Pour in to - Antonyms Pour in to is a phrasal verb that refers to the act of adding a liquid, substance or item into a container or something else. The opposite of pour in to might be to extract, remove, or take out. Additionally, the antonyms for pour in to might also depend on the context in which it's used. For instance, if someone said they were going to pour in to a dress, the opposite could be to take off or remove the dress. If in a cooking context, the antonyms could be to sprinkle instead of pour, or dry instead of wet.

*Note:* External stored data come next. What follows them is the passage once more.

(** * goCrawler: a shallow embedding of the crawl engine and its sinks

    The development follows the Go packages of the repository:

    - [utf8], [unicode], [Strings] and [url] embed the parts of Go's
      [unicode/utf8], [unicode], [strings] and [net/url] standard packages
      that the repository calls;
    - [crawler] embeds [crawler/url.go] (NormalizeURL, IsURLValid,
      ResolveURL), [crawler/fetcher.go] (crawlURL) and the revision of
      [crawler/crawler.go] that carries the pending-job counter.  Goroutines
      are interleaved by a labelled step function: one step is one critical
      section, one channel operation or one blocking call of a goroutine;
    - [storage] embeds the CSV and JSON sinks.

    Go strings are byte sequences: they are Rocq strings, one [ascii] per
    byte.  Go's [int] values that the statements are about (depths, the pending
    counter) are integers in [Z]; the counter is shown to stay far below the
    64-bit range. *)

From stdpp Require Import gmap strings list sorting pretty.
From Stdlib Require Import ZArith Ascii String Lia.

Open Scope string_scope.
Open Scope Z_scope.

(* ===================================================================== *)
(** * Part I: definitions                                                 *)
(* ===================================================================== *)

(** ** Go's [unicode/utf8] package: one rune from and to its bytes

    A rune is an [int32]; the runes that occur lie between 0 and
    [MaxRune].  [byte c] is the value of a byte, [to_byte x] the conversion
    [byte(x)], which keeps the low eight bits. *)
Module utf8.

Definition rune := Z.

Definition RuneError : rune := 0xFFFD.
Definition RuneSelf : Z := 0x80.
Definition MaxRune : rune := 0x10FFFF.

Definition byte (c : ascii) : Z := Z.of_nat (nat_of_ascii c).

Definition to_byte (x : Z) : ascii :=
  Ascii (Z.testbit x 0) (Z.testbit x 1) (Z.testbit x 2) (Z.testbit x 3)
        (Z.testbit x 4) (Z.testbit x 5) (Z.testbit x 6) (Z.testbit x 7).

(** the table [first] with [acceptRanges]: for a leading byte the length
    of the sequence and the range of the second byte; [None] for a byte
    that cannot lead (0x80 to 0xC1 and 0xF5 to 0xFF) *)
Definition first (s0 : Z) : option (nat * Z * Z) :=
  if (0xC2 <=? s0) && (s0 <=? 0xDF) then Some (2%nat, 0x80, 0xBF)
  else if s0 =? 0xE0 then Some (3%nat, 0xA0, 0xBF)
  else if (0xE1 <=? s0) && (s0 <=? 0xEC) then Some (3%nat, 0x80, 0xBF)
  else if s0 =? 0xED then Some (3%nat, 0x80, 0x9F)
  else if (0xEE <=? s0) && (s0 <=? 0xEF) then Some (3%nat, 0x80, 0xBF)
  else if s0 =? 0xF0 then Some (4%nat, 0x90, 0xBF)
  else if (0xF1 <=? s0) && (s0 <=? 0xF3) then Some (4%nat, 0x80, 0xBF)
  else if s0 =? 0xF4 then Some (4%nat, 0x80, 0x8F)
  else None.

Definition locb : Z := 0x80.
Definition hicb : Z := 0xBF.
Definition maskx : Z := 0x3F.
Definition mask2 : Z := 0x1F.
Definition mask3 : Z := 0x0F.
Definition mask4 : Z := 0x07.

(** [utf8.DecodeRuneInString]: the first rune of [s] and its width in
    bytes; a byte that starts no well-formed sequence is [RuneError] of
    width 1 *)
Definition DecodeRuneInString (s : string) : rune * nat :=
  match s with
  | EmptyString => (RuneError, 0%nat)
  | String c0 t =>
      let s0 := byte c0 in
      if s0 <? RuneSelf then (s0, 1%nat)
      else
        match first s0 with
        | None => (RuneError, 1%nat)
        | Some (sz, lo, hi) =>
            if (String.length s <? sz)%nat then (RuneError, 1%nat)
            else
              match t with
              | EmptyString => (RuneError, 1%nat)
              | String c1 t1 =>
                  let s1 := byte c1 in
                  if (s1 <? lo) || (hi <? s1) then (RuneError, 1%nat)
                  else if (sz <=? 2)%nat then
                    (Z.lor (Z.shiftl (Z.land s0 mask2) 6) (Z.land s1 maskx), 2%nat)
                  else
                    match t1 with
                    | EmptyString => (RuneError, 1%nat)
                    | String c2 t2 =>
                        let s2 := byte c2 in
                        if (s2 <? locb) || (hicb <? s2) then (RuneError, 1%nat)
                        else if (sz <=? 3)%nat then
                          (Z.lor (Z.lor (Z.shiftl (Z.land s0 mask3) 12)
                                        (Z.shiftl (Z.land s1 maskx) 6))
                                 (Z.land s2 maskx), 3%nat)
                        else
                          match t2 with
                          | EmptyString => (RuneError, 1%nat)
                          | String c3 _ =>
                              let s3 := byte c3 in
                              if (s3 <? locb) || (hicb <? s3) then (RuneError, 1%nat)
                              else
                                (Z.lor (Z.lor (Z.lor (Z.shiftl (Z.land s0 mask4) 18)
                                                     (Z.shiftl (Z.land s1 maskx) 12))
                                              (Z.shiftl (Z.land s2 maskx) 6))
                                       (Z.land s3 maskx), 4%nat)
                          end
                    end
              end
        end
  end.

(** [utf8.AppendRune] to the empty string: the bytes of a rune; a rune
    out of range or a surrogate half is written as [RuneError] *)
Definition AppendRune (r : rune) : string :=
  if (0 <=? r) && (r <=? 0x7F) then String (to_byte r) EmptyString
  else if (0 <=? r) && (r <=? 0x7FF) then
    String (to_byte (Z.lor 0xC0 (Z.shiftr r 6)))
      (String (to_byte (Z.lor 0x80 (Z.land r maskx))) EmptyString)
  else
    let r := if (r <? 0) || (MaxRune <? r) || ((0xD800 <=? r) && (r <=? 0xDFFF))
             then RuneError else r in
    if r <=? 0xFFFF then
      String (to_byte (Z.lor 0xE0 (Z.shiftr r 12)))
        (String (to_byte (Z.lor 0x80 (Z.land (Z.shiftr r 6) maskx)))
           (String (to_byte (Z.lor 0x80 (Z.land r maskx))) EmptyString))
    else
      String (to_byte (Z.lor 0xF0 (Z.shiftr r 18)))
        (String (to_byte (Z.lor 0x80 (Z.land (Z.shiftr r 12) maskx)))
           (String (to_byte (Z.lor 0x80 (Z.land (Z.shiftr r 6) maskx)))
              (String (to_byte (Z.lor 0x80 (Z.land r maskx))) EmptyString))).

End utf8.

(** ** Go's [unicode] package: [ToLower]

    [CaseRanges] is the table of the package as far as the mapping to
    lower case goes: a range of code points and either the delta to add or
    the mark of a run in which upper-case and lower-case letters alternate.
    Ranges whose delta to lower case is zero are left out; a rune in none of
    the ranges is returned as it is.  The entries are the simple lower-case
    mappings of the Unicode Character Database, version 15.0, which Go
    carries from release 1.21 on; the tables of earlier releases differ in
    letters that were added since, none of which has a lower-case form in
    ASCII. *)
Module unicode.

Inductive delta :=
| UpperLower
| Delta (d : Z).

Record CaseRange := cr {
  Lo : Z;
  Hi : Z;
  lower : delta
}.

Definition MaxASCII : Z := 0x7F.

Definition CaseRanges : list CaseRange :=
  [cr 0x00C0 0x00D6 (Delta (32)); cr 0x00D8 0x00DE (Delta (32));
   cr 0x0100 0x012F UpperLower; cr 0x0130 0x0130 (Delta (-199));
   cr 0x0132 0x0137 UpperLower; cr 0x0139 0x0148 UpperLower;
   cr 0x014A 0x0177 UpperLower; cr 0x0178 0x0178 (Delta (-121));
   cr 0x0179 0x017E UpperLower; cr 0x0181 0x0181 (Delta (210));
   cr 0x0182 0x0185 UpperLower; cr 0x0186 0x0186 (Delta (206));
   cr 0x0187 0x0187 (Delta (1)); cr 0x0189 0x018A (Delta (205));
   cr 0x018B 0x018B (Delta (1)); cr 0x018E 0x018E (Delta (79));
   cr 0x018F 0x018F (Delta (202)); cr 0x0190 0x0190 (Delta (203));
   cr 0x0191 0x0191 (Delta (1)); cr 0x0193 0x0193 (Delta (205));
   cr 0x0194 0x0194 (Delta (207)); cr 0x0196 0x0196 (Delta (211));
   cr 0x0197 0x0197 (Delta (209)); cr 0x0198 0x0198 (Delta (1));
   cr 0x019C 0x019C (Delta (211)); cr 0x019D 0x019D (Delta (213));
   cr 0x019F 0x019F (Delta (214)); cr 0x01A0 0x01A5 UpperLower;
   cr 0x01A6 0x01A6 (Delta (218)); cr 0x01A7 0x01A7 (Delta (1));
   cr 0x01A9 0x01A9 (Delta (218)); cr 0x01AC 0x01AC (Delta (1));
   cr 0x01AE 0x01AE (Delta (218)); cr 0x01AF 0x01AF (Delta (1));
   cr 0x01B1 0x01B2 (Delta (217)); cr 0x01B3 0x01B6 UpperLower;
   cr 0x01B7 0x01B7 (Delta (219)); cr 0x01B8 0x01B8 (Delta (1));
   cr 0x01BC 0x01BC (Delta (1)); cr 0x01C4 0x01C4 (Delta (2));
   cr 0x01C5 0x01C5 (Delta (1)); cr 0x01C7 0x01C7 (Delta (2));
   cr 0x01C8 0x01C8 (Delta (1)); cr 0x01CA 0x01CA (Delta (2));
   cr 0x01CB 0x01DC UpperLower; cr 0x01DE 0x01EF UpperLower;
   cr 0x01F1 0x01F1 (Delta (2)); cr 0x01F2 0x01F5 UpperLower;
   cr 0x01F6 0x01F6 (Delta (-97)); cr 0x01F7 0x01F7 (Delta (-56));
   cr 0x01F8 0x021F UpperLower; cr 0x0220 0x0220 (Delta (-130));
   cr 0x0222 0x0233 UpperLower; cr 0x023A 0x023A (Delta (10795));
   cr 0x023B 0x023B (Delta (1)); cr 0x023D 0x023D (Delta (-163));
   cr 0x023E 0x023E (Delta (10792)); cr 0x0241 0x0241 (Delta (1));
   cr 0x0243 0x0243 (Delta (-195)); cr 0x0244 0x0244 (Delta (69));
   cr 0x0245 0x0245 (Delta (71)); cr 0x0246 0x024F UpperLower;
   cr 0x0370 0x0373 UpperLower; cr 0x0376 0x0376 (Delta (1));
   cr 0x037F 0x037F (Delta (116)); cr 0x0386 0x0386 (Delta (38));
   cr 0x0388 0x038A (Delta (37)); cr 0x038C 0x038C (Delta (64));
   cr 0x038E 0x038F (Delta (63)); cr 0x0391 0x03A1 (Delta (32));
   cr 0x03A3 0x03AB (Delta (32)); cr 0x03CF 0x03CF (Delta (8));
   cr 0x03D8 0x03EF UpperLower; cr 0x03F4 0x03F4 (Delta (-60));
   cr 0x03F7 0x03F7 (Delta (1)); cr 0x03F9 0x03F9 (Delta (-7));
   cr 0x03FA 0x03FA (Delta (1)); cr 0x03FD 0x03FF (Delta (-130));
   cr 0x0400 0x040F (Delta (80)); cr 0x0410 0x042F (Delta (32));
   cr 0x0460 0x0481 UpperLower; cr 0x048A 0x04BF UpperLower;
   cr 0x04C0 0x04C0 (Delta (15)); cr 0x04C1 0x04CE UpperLower;
   cr 0x04D0 0x052F UpperLower; cr 0x0531 0x0556 (Delta (48));
   cr 0x10A0 0x10C5 (Delta (7264)); cr 0x10C7 0x10C7 (Delta (7264));
   cr 0x10CD 0x10CD (Delta (7264)); cr 0x13A0 0x13EF (Delta (38864));
   cr 0x13F0 0x13F5 (Delta (8)); cr 0x1C90 0x1CBA (Delta (-3008));
   cr 0x1CBD 0x1CBF (Delta (-3008)); cr 0x1E00 0x1E95 UpperLower;
   cr 0x1E9E 0x1E9E (Delta (-7615)); cr 0x1EA0 0x1EFF UpperLower;
   cr 0x1F08 0x1F0F (Delta (-8)); cr 0x1F18 0x1F1D (Delta (-8));
   cr 0x1F28 0x1F2F (Delta (-8)); cr 0x1F38 0x1F3F (Delta (-8));
   cr 0x1F48 0x1F4D (Delta (-8)); cr 0x1F59 0x1F59 (Delta (-8));
   cr 0x1F5B 0x1F5B (Delta (-8)); cr 0x1F5D 0x1F5D (Delta (-8));
   cr 0x1F5F 0x1F5F (Delta (-8)); cr 0x1F68 0x1F6F (Delta (-8));
   cr 0x1F88 0x1F8F (Delta (-8)); cr 0x1F98 0x1F9F (Delta (-8));
   cr 0x1FA8 0x1FAF (Delta (-8)); cr 0x1FB8 0x1FB9 (Delta (-8));
   cr 0x1FBA 0x1FBB (Delta (-74)); cr 0x1FBC 0x1FBC (Delta (-9));
   cr 0x1FC8 0x1FCB (Delta (-86)); cr 0x1FCC 0x1FCC (Delta (-9));
   cr 0x1FD8 0x1FD9 (Delta (-8)); cr 0x1FDA 0x1FDB (Delta (-100));
   cr 0x1FE8 0x1FE9 (Delta (-8)); cr 0x1FEA 0x1FEB (Delta (-112));
   cr 0x1FEC 0x1FEC (Delta (-7)); cr 0x1FF8 0x1FF9 (Delta (-128));
   cr 0x1FFA 0x1FFB (Delta (-126)); cr 0x1FFC 0x1FFC (Delta (-9));
   cr 0x2126 0x2126 (Delta (-7517)); cr 0x212A 0x212A (Delta (-8383));
   cr 0x212B 0x212B (Delta (-8262)); cr 0x2132 0x2132 (Delta (28));
   cr 0x2160 0x216F (Delta (16)); cr 0x2183 0x2183 (Delta (1));
   cr 0x24B6 0x24CF (Delta (26)); cr 0x2C00 0x2C2F (Delta (48));
   cr 0x2C60 0x2C60 (Delta (1)); cr 0x2C62 0x2C62 (Delta (-10743));
   cr 0x2C63 0x2C63 (Delta (-3814)); cr 0x2C64 0x2C64 (Delta (-10727));
   cr 0x2C67 0x2C6C UpperLower; cr 0x2C6D 0x2C6D (Delta (-10780));
   cr 0x2C6E 0x2C6E (Delta (-10749)); cr 0x2C6F 0x2C6F (Delta (-10783));
   cr 0x2C70 0x2C70 (Delta (-10782)); cr 0x2C72 0x2C72 (Delta (1));
   cr 0x2C75 0x2C75 (Delta (1)); cr 0x2C7E 0x2C7F (Delta (-10815));
   cr 0x2C80 0x2CE3 UpperLower; cr 0x2CEB 0x2CEE UpperLower;
   cr 0x2CF2 0x2CF2 (Delta (1)); cr 0xA640 0xA66D UpperLower;
   cr 0xA680 0xA69B UpperLower; cr 0xA722 0xA72F UpperLower;
   cr 0xA732 0xA76F UpperLower; cr 0xA779 0xA77C UpperLower;
   cr 0xA77D 0xA77D (Delta (-35332)); cr 0xA77E 0xA787 UpperLower;
   cr 0xA78B 0xA78B (Delta (1)); cr 0xA78D 0xA78D (Delta (-42280));
   cr 0xA790 0xA793 UpperLower; cr 0xA796 0xA7A9 UpperLower;
   cr 0xA7AA 0xA7AA (Delta (-42308)); cr 0xA7AB 0xA7AB (Delta (-42319));
   cr 0xA7AC 0xA7AC (Delta (-42315)); cr 0xA7AD 0xA7AD (Delta (-42305));
   cr 0xA7AE 0xA7AE (Delta (-42308)); cr 0xA7B0 0xA7B0 (Delta (-42258));
   cr 0xA7B1 0xA7B1 (Delta (-42282)); cr 0xA7B2 0xA7B2 (Delta (-42261));
   cr 0xA7B3 0xA7B3 (Delta (928)); cr 0xA7B4 0xA7C3 UpperLower;
   cr 0xA7C4 0xA7C4 (Delta (-48)); cr 0xA7C5 0xA7C5 (Delta (-42307));
   cr 0xA7C6 0xA7C6 (Delta (-35384)); cr 0xA7C7 0xA7CA UpperLower;
   cr 0xA7D0 0xA7D0 (Delta (1)); cr 0xA7D6 0xA7D9 UpperLower;
   cr 0xA7F5 0xA7F5 (Delta (1)); cr 0xFF21 0xFF3A (Delta (32));
   cr 0x10400 0x10427 (Delta (40)); cr 0x104B0 0x104D3 (Delta (40));
   cr 0x10570 0x1057A (Delta (39)); cr 0x1057C 0x1058A (Delta (39));
   cr 0x1058C 0x10592 (Delta (39)); cr 0x10594 0x10595 (Delta (39));
   cr 0x10C80 0x10CB2 (Delta (64)); cr 0x118A0 0x118BF (Delta (32));
   cr 0x16E40 0x16E5F (Delta (32)); cr 0x1E900 0x1E921 (Delta (34))].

What are the antonyms for Pour in to?

Famous quotes with Pour in to

  • "Maybe it's not metaphysics. Maybe it's existential. I'm talking about the individual US citizen's deep fear, the same basic fear that you and I have and that everybody has except nobody ever talks about it except existentialists in convoluted French prose. Or Pascal. Our smallness, our insignificance and mortality, yours and mine, the thing that we all spend all our time not thinking about directly, that we are tiny and at the mercy of large forces and that time is always passing and that every day we've lost one more day that will never come back and our childhoods are over and our adolescence and the vigor of youth and soon our adulthood, that everything we see around us all the time is decaying and passing, it's all passing away, and so are we, so am I, and given how fast the first forty-two years have shot by it's not going to be long before I too pass away, whoever imagined that there was a more truthful way to put it than "die," "pass away," the very sound of it makes me feel the way I feel at dusk on a wintry Sunday--... And not only that, but everybody who knows me or even knows I exist will die, and then everybody who knows those people and might even conceivably have even heard of me will die, and so on, and the gravestones and monuments we spend money to have pour in to make sure we're remembered, these'll last what-- a hundred years? two hundred?-- and they'll crumble, and the grass and insects my decomposition will go to feed will die, and their offspring, or if I'm cremated the trees that are nourished by my windblown ash will die or get cut down and decay, and my urn will decay, and that before maybe three of four generations it will be like I never existed, not only will I have passed away but it will be like I was never here, and people in 2104 or whatever will no more think of Stuart A. Nichols Jr. than you or I think of John T. Smith, 1790 to 1864, of Livingston, Virginia, or some such. That everything is on fire, slow fire, and we're all less than a million breaths away from an oblivion more total than we can even bring ourselves to even try to imagine, in fact, probably that's why the manic US obsession with production, produce, produce, impact the world, contribute, shape things, to help distract us from how little and totally insignificant and temporary we are... The post-production capitalist has something to do with the death of civics. But so does fear of smallness and death and everything being on fire."